COMPOUNDS AND METHODS FOR ACEMIF INHIBITION AND THE TREATMENT OF PARASITES

摘要

The screening of bioactive compound libraries can be an effective approach for repositioning FDA-approved drugs or discovering new pharmacophores, Hookworms are blood-feeding, intestinal nematode parasites infect up to 600 million people worldwide. Vaccination with recombinant Ancylostoma ceylanicum macrophage migration inhibitory factor (rAceMIF) provided partial protection from disease, thus establishing a "proof-of-concept" for targeting AceMIF to prevent or treat infection. A high-throughput screen (HTS) against rAceMIF identified six AceMIF-specific inhibitors. A non-steroidal anti-inflammatory drug (NSAID), sodium meclofenamate, could be tested in an animal model to assess the therapeutic efficacy in treating hookworm disease.

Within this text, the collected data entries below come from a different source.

(** * qparse: the Qmodem capture-log scanner, embedded in Rocq

    A shallow embedding of [qmodem/qparse.py]: the regular expressions of
    the line scanner (run by a small backtracking matcher with Python's
    priorities), the timestamp parser, [CallRecord] with its derived
    durations, the class-level counters, the diagnostic-block parser
    ([ATIParserBase.parse_output]) and the scanning loop of [read_file].

    Not modelled: opening and decoding the file, the printed report
    ([print_report2], the statistics of [report_aggregates] other than the
    download percentage) and the unused [CallRecordRepository].

    Conventions.
    - A Python [str] is a [string]; only ASCII text is modelled, so [\d] is
      [0-9] and [\s] is the ASCII part of [str.isspace].
    - A raised exception is a value [Raise e] of [result]; the scanner and
      the report derivations are written in that error monad.
    - The class attributes [CallRecord.count_*] are the process-wide
      counters; they are threaded through the loop as [Counters]. *)

From Stdlib Require Import ZArith QArith Ascii String List Lia Bool.
From Stdlib Require Import DecimalString.
From stdpp Require Import gmap strings list.

Local Open Scope string_scope.
Local Open Scope list_scope.

(** ** Exceptions *)

Inductive exn := AttributeError | ValueError | TypeError | ZeroDivisionError.

Inductive result (A : Type) :=
| Ok (a : A)
| Raise (e : exn).
Arguments Ok {A} a.
Arguments Raise {A} e.

Definition rbind {A B} (x : result A) (f : A -> result B) : result B :=
  match x with
  | Ok a => f a
  | Raise e => Raise e
  end.
(** [x <= y] excludes [y < x]. *)
Lemma SFleb_not_gt (x y : spec_float) : SFleb x y = true -> SFltb y x = false.
Proof.
  unfold SFleb, SFltb. rewrite (SFcompare_flip x y).
  destruct (SFcompare x y) as [[ | | ]|]; simpl; congruence.
Qed.

(** Numbers that compare equal are the same, or are two zeros. *)
Lemma SFeqb_true_cases (x y : spec_float) :
  SFeqb x y = true ->
  x = y \/ exists s s', x = S754_zero s /\ y = S754_zero s'.
Proof.
  unfold SFeqb.
  destruct x as [sx|sx| |sx mx ex], y as [sy|sy| |sy my ey]; simpl;
    try discriminate; try (destruct sx; discriminate); try (destruct sy; discriminate).
  - intros _. right. now exists sx, sy.
  - destruct sx, sy; try discriminate; now left.
  - intros H. left.
    assert (ex = ey /\ mx = my) as [-> ->].
    { destruct sx, sy; try discriminate;
        destruct (ex ?= ey)%Z eqn:He; try discriminate;
        apply Z.compare_eq in He; split; trivial;
        destruct (Pos.compare_cont Eq mx my) eqn:Hm; try discriminate;
        now apply Pos.compare_eq. }
    destruct sx, sy; try discriminate; reflexivity.
Qed.

Lemma SFeqb_compare_l (x y z : spec_float) :
  SFeqb x y = true -> SFcompare x z = SFcompare y z.
Proof.
  intros H. destruct (SFeqb_true_cases _ _ H) as [->|(s & s' & -> & ->)].
  - reflexivity.
  - destruct z; reflexivity.
Qed.

Lemma SFeqb_compare_r (x y z : spec_float) :
  SFeqb x y = true -> SFcompare z x = SFcompare z y.
Proof.
  intros H. destruct (SFeqb_true_cases _ _ H) as [->|(s & s' & -> & ->)].
  - reflexivity.
  - destruct z; reflexivity.
Qed.

Lemma SFeqb_abs (x y : spec_float) :
  SFeqb x y = true -> SFeqb (SFabs x) (SFabs y) = true.
Proof.
  intros H. destruct (SFeqb_true_cases _ _ H) as [->|(s & s' & -> & ->)].
  - destruct y as [s|s| |s m e]; try reflexivity; try discriminate.
    unfold SFeqb. simpl. now rewrite Z.compare_refl, Pos.compare_cont_refl.
  - reflexivity.
Qed.

(** *** The same facts on [float] *)

Lemma ltb_irrefl (x : float) : (x <? x)%float = false.
Proof. rewrite ltb_spec. apply SFltb_irrefl. Qed.

Lemma ltb_abs_split (t d : float) :
  (t <? abs d)%float = (t <? d)%float || (d <? - t)%float.
Proof. rewrite !ltb_spec, abs_spec, opp_spec. apply SFltb_abs_split. Qed.

Lemma leb_not_gt (x y : float) : (x <=? y)%float = true -> (y <? x)%float = false.
Proof. rewrite leb_spec, ltb_spec. apply SFleb_not_gt. Qed.

Lemma eqb_ltb_l (x y z : float) :
  (x =? y)%float = true -> (x <? z)%float = (y <? z)%float.
Proof.
  rewrite eqb_spec, !ltb_spec. intros H. unfold SFltb.
  now rewrite (SFeqb_compare_l _ _ _ H).
Qed.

Furosemide, an FDA-approved diuretic, exhibited submicromolar inhibition of rAceMIF tautomerase activity. Structure-activity relationships of a pharmacophore based on furosemide included one analogue that binds similarly to the active site, yet does not inhibit the Na-K-Cl symporter (NKCC1) responsible for diuretic activity. Compounds and methods for inhibiting AceMIF and treating parasitic, including hookworm infections represent additional aspects of the invention.